With that out of the way, it's always a toss up to try to figure out why my pain level has increased, and what to do about it.  There are so many options, and so little clarity.  Since the goal is to get off of prescription medications, taking more of them to reduce pain would be counter-productive. 
This is where a LOT of prayer comes in.  Yes, I know that sometimes the Lord chooses not to heal people no matter how much they pray, I do know that praying helps emotionally, physically, mentally, and spiritually.  My post on facebook this morning was an unspoken prayer request.  How very thankful I am that many of my friends lifted that to the Lord for me.  It's truly an honor when someone can pray with/for me, and truly humbling when they pray for me without even knowing the specifics.  My gratefulness for this can never be expressed in mere words.
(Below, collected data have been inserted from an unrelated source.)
(** ** More on escaping *)

Lemma percent_length (octets : list N) :
  List.length (percent octets) = (3 * List.length octets)%nat.
Proof.
  induction octets as [|o octets IH]; [done|].
  change (percent (o :: octets))
    with (37 :: hex_digit (N.shiftr o 4) :: hex_digit o :: percent octets).
  simpl in *. lia.
Qed.

Lemma utf8_length (cp : N) : (1 ≤ List.length (utf8 cp))%nat.
Proof. unfold utf8. repeat case_match; simpl; lia. Qed.

Lemma forallb_is_unescaped_encoded (s : jsstring) :
  forallb is_unescaped s = true → encodeURIComponent s = Ok s.
Proof.
  induction s as [|c s IH]; [done|]. simpl.
  intros [Hc Hs]%andb_true_iff. by rewrite Hc, (IH Hs).
Qed.

(** Escaping copies a string of unescaped characters and makes any other
    string longer. *)
Lemma encodeURIComponent_grows (s escaped : jsstring) :
  encodeURIComponent s = Ok escaped →
  (forallb is_unescaped s = true ∧ escaped = s)
  ∨ (List.length s < List.length escaped)%nat.
Proof.
  assert (∃ n, List.length s ≤ n)%nat as [n Hlen] by (eexists; done).
  revert s escaped Hlen. induction n as [|n IH]; intros [|c rest] escaped Hlen; simpl in *;
    try lia; try (intros [= <-]; by left).
  destruct (is_unescaped c) eqn:Hu.
  { destruct (encodeURIComponent rest) as [r|] eqn:Hr; intros [= <-].
    destruct (IH rest r ltac:(lia) Hr) as [[Hall ->]|Hlt].
    - left. by rewrite Hall.
    - right. simpl. lia. }
  destruct (is_trailing_surrogate c); [done|].
  destruct (is_leading_surrogate c).
  - destruct rest as [|second rest]; [done|].
    destruct (is_trailing_surrogate second); [|done].
    destruct (encodeURIComponent rest) as [r|] eqn:Hr; intros [= <-].
    right. rewrite length_app, percent_length.
    pose proof (utf8_length (surrogate_pair_to_code_point c second)).
    simpl in Hlen. simpl List.length.
    destruct (IH rest r ltac:(lia) Hr) as [[_ ->]|Hlt]; lia.
  - destruct (encodeURIComponent rest) as [r|] eqn:Hr; intros [= <-].
    right. rewrite length_app, percent_length. simpl.
    pose proof (utf8_length c).
    destruct (IH rest r ltac:(lia) Hr) as [[_ ->]|Hlt]; lia.
Qed.

Lemma encodeURIComponent_fixed (s : jsstring) :
  encodeURIComponent s = Ok s ↔ forallb is_unescaped s = true.
Proof.
  split; [|apply forallb_is_unescaped_encoded].
  intros Hs. destruct (encodeURIComponent_grows s s Hs) as [[Hall _]|Hlt]; [done | lia].
Qed.

Lemma lor_disjoint (a y n : N) :
  N.land a (N.ones n) = 0 → y < 2 ^ n → N.lor a y = a + y.
Proof.
  intros Ha Hy.
  assert (N.land a y = 0) as Hd.
  { rewrite <- (N.mod_small y (2 ^ n)) by done. rewrite <- N.land_ones.
    rewrite (N.land_comm y), N.land_assoc, Ha. apply N.land_0_l. }
  rewrite <- N.lxor_lor by done. symmetry. by apply N.add_nocarry_lxor.
Qed.

Ltac div_mod_lia := zify; Z.to_euclidean_division_equations; lia.

Ltac split_ltb :=
  repeat match goal with |- context [?a <? ?b] => destruct (N.ltb_spec a b) end.

Ltac utf8_arith :=
  rewrite ?N.shiftr_div_pow2; change 0x3F with (N.ones 6); rewrite ?N.land_ones;
  rewrite ?(lor_disjoint 0x80 _ 6) by (reflexivity || (apply N.mod_lt; discriminate));
  change (2 ^ 6) with 64; change (2 ^ 12) with 4096; change (2 ^ 18) with 262144.

(** The octets of a code point, in arithmetic. *)
Lemma utf8_octets (cp : N) :
  cp < 0x200000 →
  utf8 cp
  = if cp <? 0x80 then [cp]
    else if cp <? 0x800 then [0xC0 + cp / 64; 0x80 + cp mod 64]
    else if cp <? 0x10000 then
      [0xE0 + cp / 4096; 0x80 + (cp / 64) mod 64; 0x80 + cp mod 64]
    else
      [0xF0 + cp / 262144; 0x80 + (cp / 4096) mod 64;
       0x80 + (cp / 64) mod 64; 0x80 + cp mod 64].
Proof.
  intros Hcp. unfold utf8.
  destruct (N.ltb_spec cp 0x80); [done|].
  destruct (N.ltb_spec cp 0x800).
  { utf8_arith. rewrite (lor_disjoint 0xC0 _ 5); [done | reflexivity |].
    apply N.Div0.div_lt_upper_bound. exact H0. }
  destruct (N.ltb_spec cp 0x10000).
  { utf8_arith. rewrite (lor_disjoint 0xE0 _ 4); [done | reflexivity |].
    apply N.Div0.div_lt_upper_bound. exact H1. }
  utf8_arith. rewrite (lor_disjoint 0xF0 _ 4); [done | reflexivity |].
  apply N.Div0.div_lt_upper_bound. lia.
Qed.
(** * Resumable transfers of the S3 file manager

    A shallow embedding of [src/services/resumableService.ts] (the resumable
    transfer engine and its persisted progress store) and of the queue logic
    of [src/components/UploadQueue.tsx], with the properties of the design
    document stated over them.

    Conventions of the embedding:
    - JS numbers that hold byte counts, part numbers and time stamps are
      integers, modelled in [Z];
    - a [Blob]/[ArrayBuffer] is the list of its bytes;
    - [localStorage] restricted to the keys [resumable_upload_<k>] and
      [resumable_download_<k>] is a pair of finite maps indexed by [<k>];
      [JSON.parse (JSON.stringify r)] is [r];
    - an [async] function runs atomically between two [await]s; what the rest
      of the page does while it is suspended is given by an explicit
      environment ([Env]), one [Tick] per [await]. *)

From Stdlib Require Import ZArith List Bool Strings.Byte Ascii String.
From stdpp Require Import gmap strings pretty list list_numbers fin_maps sorting.

Open Scope Z_scope.

(** ** Bytes and numbers *)

Abbreviation Blob := (list byte).

Definition blob_size (b : Blob) : Z := Z.of_nat (length b).

(** [blob.slice(start, end)] for [0 <= start]: the bytes at offsets
    [start .. end-1], clamped to the blob. *)
Definition blob_slice (b : Blob) (start stop : Z) : Blob :=
  take (Z.to_nat (stop - start)) (drop (Z.to_nat start) b).

(** [Math.ceil(a / b)] on integers, for [0 < b]. *)
Definition ceil_div (a b : Z) : Z := - ((- a) / b).

Definition CHUNK_SIZE : Z := 5 * 1024 * 1024.
Definition RESUMABLE_THRESHOLD : Z := 10 * 1024 * 1024.
(** * advok8s-secrets-manager: selectors and the secret copier

    A shallow embedding of the namespace selectors
    ([pkg/selectors], [internal/selectors]) and of the SecretCopier
    controller ([internal/controller/secretcopier_controller.go]),
    followed by the properties of the specification checked against them.

    Go strings are byte strings: they are modelled by [string], whose
    characters are the 8-bit [ascii] values.  A Go map can be [nil] or
    allocated; both are kept apart ([gomap]) because the controller's
    equality helpers tell them apart. *)

From Stdlib Require Import ZArith Bool Ascii String List Lia.
From stdpp Require Import base option list gmap strings fin_maps.

Local Open Scope string_scope.
Local Open Scope Z_scope.

(** ** Go strings *)

Definition byte_val (c : ascii) : Z := Z.of_N (N_of_ascii c).

Definition len (s : string) : nat := String.length s.

(** [s[n:]] for [n <= len s]. *)
Fixpoint string_drop (n : nat) (s : string) : string :=
  match n, s with
  | O, _ => s
  | S n', String _ s' => string_drop n' s'
  | S _, EmptyString => EmptyString
  end.

(** [s[:n]] for [n <= len s]. *)
Fixpoint string_take (n : nat) (s : string) : string :=
  match n, s with
  | O, _ => EmptyString
  | S n', String c s' => String c (string_take n' s')
  | S _, EmptyString => EmptyString
  end.

Definition is_empty (s : string) : bool :=
  match s with EmptyString => true | _ => false end.

(** [strings.HasPrefix(s, "!")] *)
Definition HasPrefix_bang (s : string) : bool :=
  match s with
  | String c _ => Ascii.eqb c "!"
  | EmptyString => false
  end.

(** [strings.Contains(s, string(Separator))] on a Unix build. *)
Fixpoint contains_separator (s : string) : bool :=
  match s with
  | EmptyString => false
  | String c s' => Ascii.eqb c "/" || contains_separator s'
  end.

(** ** unicode/utf8 (Go standard library) *)

Module utf8.

Definition RuneError : Z := 0xFFFD.

(** The [first] table: information about the first byte of an encoding.
    [0xF0] is ASCII ([as]), [0xF1] is invalid ([xx]); otherwise the low
    three bits give the size and the high four the accept range. *)
Definition first (b : Z) : Z :=
  if b <? 0x80 then 0xF0
  else if b <? 0xC2 then 0xF1
  else if b <? 0xE0 then 0x02
  else if b =? 0xE0 then 0x13
  else if b <? 0xED then 0x03
  else if b =? 0xED then 0x23
  else if b <? 0xF0 then 0x03
  else if b =? 0xF0 then 0x34
  else if b <? 0xF4 then 0x04
  else if b =? 0xF4 then 0x44
  else 0xF1.

Definition acceptRanges (i : Z) : Z * Z :=
  if i =? 1 then (0xA0, 0xBF)
  else if i =? 2 then (0x80, 0x9F)
  else if i =? 3 then (0x90, 0xBF)
  else if i =? 4 then (0x80, 0x8F)
  else (0x80, 0xBF).

Definition locb : Z := 0x80.
Definition hicb : Z := 0xBF.
Definition maskx : Z := 0x3F.
Definition mask2 : Z := 0x1F.
Definition mask3 : Z := 0x0F.
Definition mask4 : Z := 0x07.
(** * ImTuiImpl: a shallow embedding of DFHack's ImTui bridge

    The development follows [library/modules/ImTuiImpl.cpp]: the scan
    converter ([ScanLine], [drawTriangle]), the input translator
    ([cleanup_keys], [new_frame]), the draw-command interpreter
    ([draw_frame]), the session state ([activate], [deactivate], [feed],
    the feed flags and the suppressed keys), the layers of a render pass
    ([on_render_start], [on_render_end], [on_feed_start], [on_feed_end]),
    the window reconciler ([imgui_rearrange_internals]) and the colour
    mapper ([name_to_colour_index], [colour_interop], [named_colours]).

    Conventions.
    - A C++ [int] is a [Z]; the counters and coordinates of this file stay
      far from the ends of the 32-bit range, where C++ leaves the result of
      signed arithmetic undefined, so no wrap-around is written.
    - A [float] is the rational it denotes ([Q]); [std::floor] is [Qfloor].
      Rounding of float arithmetic is not modelled.
    - [std::set] is [gset], [std::map] is [gmap]; a [std::vector] is a list.
    - An access out of the range of a vector is a fault of the [res] monad,
      as is a loop that outruns its fuel. *)

From Stdlib Require Import ZArith QArith Qround Qminmax Qabs Ascii String.
From stdpp Require Import gmap list.

Local Open Scope Z_scope.

(** ** Geometry and the host display *)

Record ImVec2 := mkVec2 { vx : Q; vy : Q }.
Record ImVec4 := mkVec4 { v4x : Q; v4y : Q; v4z : Q; v4w : Q }.

(** [df::coord2d]. *)
Record coord2d := mkCoord { cx : Z; cy : Z }.

(** [Screen::Pen], restricted to the fields this file sets: the glyph and
    the two colours. *)
Record Pen := mkPen { ch : ascii; fg : Z; bg : Z }.
Lemma findMetricKeyByHash_from_absent (keys : list string) (hash : uint256) :
  Forall (fun k => keccak256 k <> hash) keys ->
  findMetricKeyByHash_from keys hash = Revert (Error "Metric key not found").
Proof.
  induction 1 as [|k keys Hk _ IH]; simpl; [done|].
  destruct (Z.eqb_spec (keccak256 k) hash); [contradiction | exact IH].
Qed.

Lemma findMetricKeyByHash_from_found (keys : list string) (hash : uint256) (key : string) :
  findMetricKeyByHash_from keys hash = Ok key ->
  key ∈ keys /\ keccak256 key = hash.
Proof.
  induction keys as [|k keys IH]; simpl; [discriminate|].
  destruct (Z.eqb_spec (keccak256 k) hash) as [Heq|_].
  - intros [= <-]. split; [left | exact Heq].
  - intros Hfound. destruct (IH Hfound). split; [by right | done].
Qed.

(** ** decryptAggregate *)

Lemma decryptAggregate_ok st requestId cleartexts proof key value :
  FHE_checkSignatures (fhe st) requestId cleartexts proof = true ->
  findMetricKeyByHash st (requestToEntityId st requestId) = Ok key ->
  abi_decode_uint32 cleartexts = Some value ->
  decryptAggregate st requestId cleartexts proof = Ok (st, [PlainAggregateResult key value]).
Proof.
  intros Hsig Hkey Hval. unfold decryptAggregate, decode_uint32.
  rewrite (checkSignatures_true _ _ _ _ Hsig). unbind.
  by rewrite Hkey, Hval.
Qed.

Lemma decryptAggregate_inv st requestId cleartexts proof st' evs :
  decryptAggregate st requestId cleartexts proof = Ok (st', evs) ->
  st' = st /\
  FHE_checkSignatures (fhe st) requestId cleartexts proof = true /\
  exists key value,
    evs = [PlainAggregateResult key value] /\
    findMetricKeyByHash st (requestToEntityId st requestId) = Ok key /\
    abi_decode_uint32 cleartexts = Some value.
Proof.
  unfold decryptAggregate, checkSignatures, decode_uint32. unbind.
  destruct (FHE_checkSignatures _ _ _ _); [|discriminate].
  destruct (findMetricKeyByHash _ _) as [key|]; [|discriminate].
  destruct (abi_decode_uint32 _) as [value|]; [|discriminate].
  intros [= <- <-]. eauto 10.
Qed.

(** C9. [decryptAggregate] writes nothing: whatever it is called with, the
    storage after the transaction is the storage before it, and when it
    does not revert the revealed value leaves the contract in exactly one
    [PlainAggregateResult] event, carrying the decoded cleartext and the
    key found for the request.  It does not revert when the proof is
    accepted, a key with the registered hash is listed and the payload
    decodes. *)
Theorem decryptAggregate_broadcasts_only st requestId cleartexts proof :
  step st (call_decryptAggregate requestId cleartexts proof) = st /\
  (forall st' evs,
     decryptAggregate st requestId cleartexts proof = Ok (st', evs) ->
     st' = st /\
     exists key value,
       evs = emitPlainAggregateResult key value /\
       abi_decode_uint32 cleartexts = Some value /\
       findMetricKeyByHash st (requestToEntityId st requestId) = Ok key) /\
  (forall key value,
     FHE_checkSignatures (fhe st) requestId cleartexts proof = true ->
     findMetricKeyByHash st (requestToEntityId st requestId) = Ok key ->
     abi_decode_uint32 cleartexts = Some value ->
     decryptAggregate st requestId cleartexts proof
       = Ok (st, [PlainAggregateResult key value])).
Proof.
  split; [|split].
  - unfold step. simpl.
    destruct (decryptAggregate _ _ _ _) as [[st' evs]|] eqn:Hrun; [|done].
    by destruct (decryptAggregate_inv _ _ _ _ _ _ Hrun).
  - intros st' evs Hrun.
    destruct (decryptAggregate_inv _ _ _ _ _ _ Hrun) as (-> & _ & key & value & -> & ? & ?).
    split; [done|]. by exists key, value.
  - intros key value. apply decryptAggregate_ok.
Qed.

(** ** The twin-update callback *)

Lemma decryptTwinUpdate_unknown now st requestId cleartexts proof :
  requestToEntityId st requestId = 0 ->
  decryptTwinUpdate now st requestId cleartexts proof = Revert (Error "Invalid request id").
Proof. unfold decryptTwinUpdate. by intros ->. Qed.
(** * Flight price prediction service: the regression engine

    A shallow embedding of the pure-Python trainers and of the serving path
    of [ml-service]:

    - [simple_train.py]: [SimpleDecisionTree], [SimpleRandomForest],
      [extract_hour], [encode_categorical] and the artifact written by
      [train_model];
    - [train_simple.py]: [LinearRegression], [extract_hour] and the artifact
      written by [train_model];
    - [api.py] and [api_simple.py]: [extract_hour], [encode_category] and
      [predict_price] (the two files define these three functions with the
      same text), and [parse_query] of [api_simple.py].

    Conventions of the embedding.

    - Python [float] and [int] values that take part in arithmetic are exact
      rationals [Q]: rounding, overflow and NaN of binary64 are outside this
      model, which serves for what does not depend on them.  Feature values
      that the forest trainer builds with [int(...)] are integers [Z].
    - The module [binary64] embeds the decision tree and the random forest a
      second time over IEEE 754 binary64 numbers (the primitive floats),
      where [x ** 2] raises [OverflowError] and a mean is rounded: the
      statements on the range of the predictions and on the failures of
      [fit] are made there.
    - [LinearRegression] is embedded over [Q] only, where a power raises
      nothing, and [print] is left out, with the [mse] that [fit] computes
      every 20th iteration to print it: the statements on it are on the
      model that [fit] returns when it returns one, on the rows it reads,
      and on the calls that return no model.
    - A Python exception is a value of [exn]; a computation that may raise
      has type [result A].  [try ... except] is a [match] on the result.
    - A [dict] with string keys is a [gmap string _]; a list is a [list];
      [l[i]] is [getitem], which raises [IndexError] out of range.
    - The builtins [float(s)], [int(s)], [datetime.fromisoformat(s).hour]
      and [math.sqrt(v)] are the fields of the class [PyBuiltins]: general
      statements hold for every behaviour of the four, and
      [decimal_builtins] is a concrete instance used to run the code on
      examples.
    - [random.randint] reads an explicit stream of draws. *)

From Stdlib Require Import ZArith QArith Qabs Lqa Lia String Ascii List Floats.
From stdpp Require Import base option list gmap strings.
Import ListNotations.

Open Scope string_scope.
Open Scope Z_scope.

(** ** Exceptions and the result monad *)

Inductive exn : Type :=
  | ZeroDivisionError
  | IndexError
  | TypeError
  | KeyError (key : string)
  | ValueError (msg : string)
  | OverflowError.

Inductive result (A : Type) : Type :=
  | Ok (a : A)
  | Raise (e : exn).
Arguments Ok {A} a.
Arguments Raise {A} e.

#[global] Instance result_ret : MRet result := fun _ a => Ok a.
#[global] Instance result_bind : MBind result := fun _ _ f m =>
  match m with
  | Ok a => f a
  | Raise e => Raise e
  end.

Definition is_ok {A} (r : result A) : bool :=
  match r with Ok _ => true | Raise _ => false end.

(** [str(e)] as CPython prints the exceptions met here. *)
Definition str_exn (e : exn) : string :=
  match e with
  | ZeroDivisionError => "float division by zero"
  | IndexError => "list index out of range"
  | TypeError => "'NoneType' object is not subscriptable"
  | KeyError k => "'" ++ k ++ "'"
  | ValueError m => m
  | OverflowError => "(34, 'Numerical result out of range')"
  end.

(** ** Python lists and numbers *)

(** [l[i]] for [i] produced by [range]. *)
Definition getitem {A} (l : list A) (i : nat) : result A :=
  match l !! i with
  | Some a => Ok a
  | None => Raise IndexError
  end.

(** [[f(a) for a in l]], left to right, stopping at the first exception. *)
Fixpoint mapM_r {A B} (f : A → result B) (l : list A) : result (list B) :=
  match l with
  | [] => Ok []
  | a :: l' => b ← f a; bs ← mapM_r f l'; Ok (b :: bs)
  end.

(** [[elt(i) for i in idxs if cond(i)]]: the condition is evaluated first,
    the element only when it holds. *)
Fixpoint list_comp {A} (cond : nat → result bool) (elt : nat → result A)
    (idxs : list nat) : result (list A) :=
  match idxs with
  | [] => Ok []
  | i :: rest =>
      c ← cond i;
      if c : bool then a ← elt i; r ← list_comp cond elt rest; Ok (a :: r)
      else list_comp cond elt rest
  end.

(** A [for] loop that updates a state and may raise. *)
Fixpoint foldM_r {A B} (f : B → A → result B) (b : B) (l : list A) : result B :=
  match l with
  | [] => Ok b
  | a :: l' => b' ← f b a; foldM_r f b' l'
  end.

(** [range(n)] for a Python integer [n]. *)
Definition range (n : Z) : list nat := seq 0 (Z.to_nat n).

(** [len(l)] as a number. *)
Definition len {A} (l : list A) : Q := inject_Z (Z.of_nat (length l)).

(** [sum(l)]: additions from the left, starting at 0. *)
Definition sum (l : list Q) : Q := fold_left Qplus l 0%Q.

(** [a / b] on numbers. *)
Definition truediv (a b : Q) : result Q :=
  if Qeq_bool b 0 then Raise ZeroDivisionError else Ok (a / b)%Q.

Definition Qlt_bool (a b : Q) : bool := negb (Qle_bool b a).

(** [max(0, p)]: the second argument wins only when it is greater. *)
Definition max0 (p : Q) : Q := if Qlt_bool 0 p then p else 0%Q.

(** [min(l)] and [max(l)]: the first element, replaced by each later
    element that is smaller (greater). *)
Definition py_min (l : list Q) : result Q :=
  match l with
  | [] => Raise (ValueError "min() arg is an empty sequence")
  | a :: l' => Ok (fold_left (fun m x => if Qlt_bool x m then x else m) l' a)
  end.

Definition py_max (l : list Q) : result Q :=
  match l with
  | [] => Raise (ValueError "max() arg is an empty sequence")
  | a :: l' => Ok (fold_left (fun m x => if Qlt_bool m x then x else m) l' a)
  end.

(** [sorted(set(l))] on integers: ascending, without repeats. *)
Fixpoint insert_uniq (v : Z) (l : list Z) : list Z :=
  match l with
  | [] => [v]
  | h :: t =>
      if v <? h then v :: l
      else if v =? h then l
      else h :: insert_uniq v t
  end.

Definition sorted_set (l : list Z) : list Z := foldr insert_uniq [] l.

(** ** Python strings *)

(** [s.split(c)] for a one-character separator. *)
Fixpoint split_on (c : ascii) (s : string) : list string :=
  match s with
  | EmptyString => [EmptyString]
  | String a s' =>
      if Ascii.eqb a c then EmptyString :: split_on c s'
      else match split_on c s' with
           | [] => [String a EmptyString]
           | w :: ws => String a w :: ws
           end
  end.

(** [s.replace(c, by)] for a one-character pattern. *)
Fixpoint replace_char (c : ascii) (by_ : string) (s : string) : string :=
  match s with
  | EmptyString => EmptyString
  | String a s' =>
      if Ascii.eqb a c then by_ ++ replace_char c by_ s'
      else String a (replace_char c by_ s')
  end.

(** [c in s] for a one-character [c]. *)
Fixpoint contains_char (c : ascii) (s : string) : bool :=
  match s with
  | EmptyString => false
  | String a s' => Ascii.eqb a c || contains_char c s'
  end.

(** ** Builtin parsers *)

Class PyBuiltins : Type := {
  (** [float(s)] *)
  py_float : string → result Q;
  (** [int(s)] *)
  py_int : string → result Z;
  (** [datetime.fromisoformat(s).hour] *)
  fromisoformat_hour : string → result Z;
  (** [math.sqrt(v)] *)
  math_sqrt : Q → result Q
}.

(** ** JSON documents

    The value that [json.dump] writes and [json.load] reads back: [None],
    numbers, strings, lists and dicts (the trainers write no booleans).  The
    text of the file is the [json] module's and is not modelled: an artifact
    is the document itself. *)

#[warnings="-register-all"]
Inductive json : Type :=
  | JNull
  | JNum (q : Q)
  | JStr (s : string)
  | JArr (l : list json)
  | JObj (o : gmap string json).

Definition as_num (j : json) : option Q :=
  match j with JNum q => Some q | _ => None end.

(** A JSON list of numbers as a Python list of numbers. *)
Definition as_num_list (j : json) : option (list Q) :=
  match j with JArr l => mapM as_num l | _ => None end.

(** A JSON object whose values are numbers as a [dict] from strings to
    numbers. *)
Definition as_num_map (j : json) : option (gmap string Q) :=
  match j with
  | JObj o =>
      if decide (map_Forall (fun _ v => is_Some (as_num v)) o)
      then Some (omap as_num o) else None
  | _ => None
  end.

(** [d[k]] on a loaded document. *)
Definition subscript (d : json) (k : string) : result json :=
  match d with
  | JObj o => match o !! k with Some v => Ok v | None => Raise (KeyError k) end
  | _ => Raise TypeError
  end.

(** A record of a CSV file as [csv.DictReader] yields it, and the parsed
    query of a request: a [dict] from field names to strings. *)
Abbreviation record := (gmap string string).

(** [record[k]] *)
Definition field (r : record) (k : string) : result string :=
  match r !! k with Some v => Ok v | None => Raise (KeyError k) end.

(** ** simple_train.py: decision tree and random forest *)

Module simple_train.

(** A tree node: the dict [{'value': v}] or the dict
    [{'feature': f, 'split': s, 'left': l, 'right': r}]. *)
Inductive node : Type :=
  | Leaf (value : Q)
  | Split (feature : nat) (split : Z) (left right : node).

Module SimpleDecisionTree.

Record t : Type := {
  max_depth : Z;
  min_samples_split : Z;
  tree : option node
}.

(** [SimpleDecisionTree(max_depth=10, min_samples_split=2)] *)
Definition __init__ (max_depth min_samples_split : Z) : t :=
  {| max_depth := max_depth; min_samples_split := min_samples_split;
     tree := None |}.

(** The local function [variance] of [_calculate_gain]. *)
Definition variance (values : list Q) : result Q :=
  match values with
  | [] => Ok 0%Q
  | _ =>
      mean ← truediv (sum values) (len values);
      truediv (sum (map (fun x => (x - mean) ^ 2)%Q values)) (len values)
  end.

Definition _calculate_gain (y left_y right_y : list Q) : result Q :=
  parent_var ← variance y;
  left_var ← variance left_y;
  right_var ← variance right_y;
  w ← truediv (len left_y * left_var + len right_y * right_var)%Q (len y);
  Ok (parent_var - w)%Q.

(** [[y[i] for i in range(len(X)) if keep(X[i][feature_idx])]] *)
Definition select_y (X : list (list Z)) (y : list Q) (feature_idx : nat)
    (keep : Z → bool) : result (list Q) :=
  list_comp (fun i => row ← getitem X i; v ← getitem row feature_idx; Ok (keep v))
            (getitem y) (seq 0 (length X)).

(** [[i for i in range(len(X)) if keep(X[i][best_feature])]] *)
Definition select_indices (X : list (list Z)) (best_feature : nat)
    (keep : Z → bool) : result (list nat) :=
  list_comp (fun i => row ← getitem X i; v ← getitem row best_feature; Ok (keep v))
            (fun i => Ok i) (seq 0 (length X)).

(** The loop variables [best_gain], [best_feature], [best_split];
    [best_feature is None] is [None] in the second component. *)
Definition best : Type := (Q * option (nat * Z))%type.

(** One pass of the inner loop [for split in values]. *)
Definition try_split (X : list (list Z)) (y : list Q) (feature_idx : nat)
    (b : best) (split : Z) : result best :=
  left_y ← select_y X y feature_idx (fun v => v <=? split);
  right_y ← select_y X y feature_idx (fun v => v >? split);
  match left_y, right_y with
  | [], _ | _, [] => Ok b
  | _, _ =>
      gain ← _calculate_gain y left_y right_y;
      if Qlt_bool (fst b) gain then Ok (gain, Some (feature_idx, split))
      else Ok b
  end.

(** One pass of the outer loop [for feature_idx in range(len(X[0]))]. *)
Definition scan_feature (X : list (list Z)) (y : list Q)
    (b : best) (feature_idx : nat) : result best :=
  column ← mapM_r (fun x => getitem x feature_idx) X;
  foldM_r (try_split X y feature_idx) b (sorted_set column).

(** The leaf [{'value': sum(y) / len(y)}]. *)
Definition mean_leaf (y : list Q) : result node :=
  value ← truediv (sum y) (len y); Ok (Leaf value).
As for me, with everything going on in our lives right now, I spent a good part of the day crying tears of confusion, hurt, sadness, frustration, and disappointment.  Through those tears I also cried out loud.  I began with recognizing and confessing my own sins, asking for forgiveness, and once again asking for His grace.  These are things I know without a doubt God is delighted to hear and extend.  Then I continued by explaining the situation, asking the Lord for clarity, healing, joy, peace and understanding (to name a few).  [Yes - I know God already knows the situation, but I also know that He wants to hear me explain it myself, so I own it and acknowledge it.  All a part of the healing process.]  Anyone who may have walked by the house and heard me probably thought I was losing my mind.  (Those of you who already know me know that's impossible because I lost my mind years ago!)
As the first line goes: "I lift my eyes to the mountains".  I lifted my eyes to the mountains set before me, not wondering, but KNOWING where my help comes from.  It most certainly comes from the Lord.  How blessed a reassurance that is.  So, onward toward those mountains I go, with God by my side, in front of me, and behind me.
By the way, I did stop crying.  Just so you know.  (Insert a wink and a smile here.)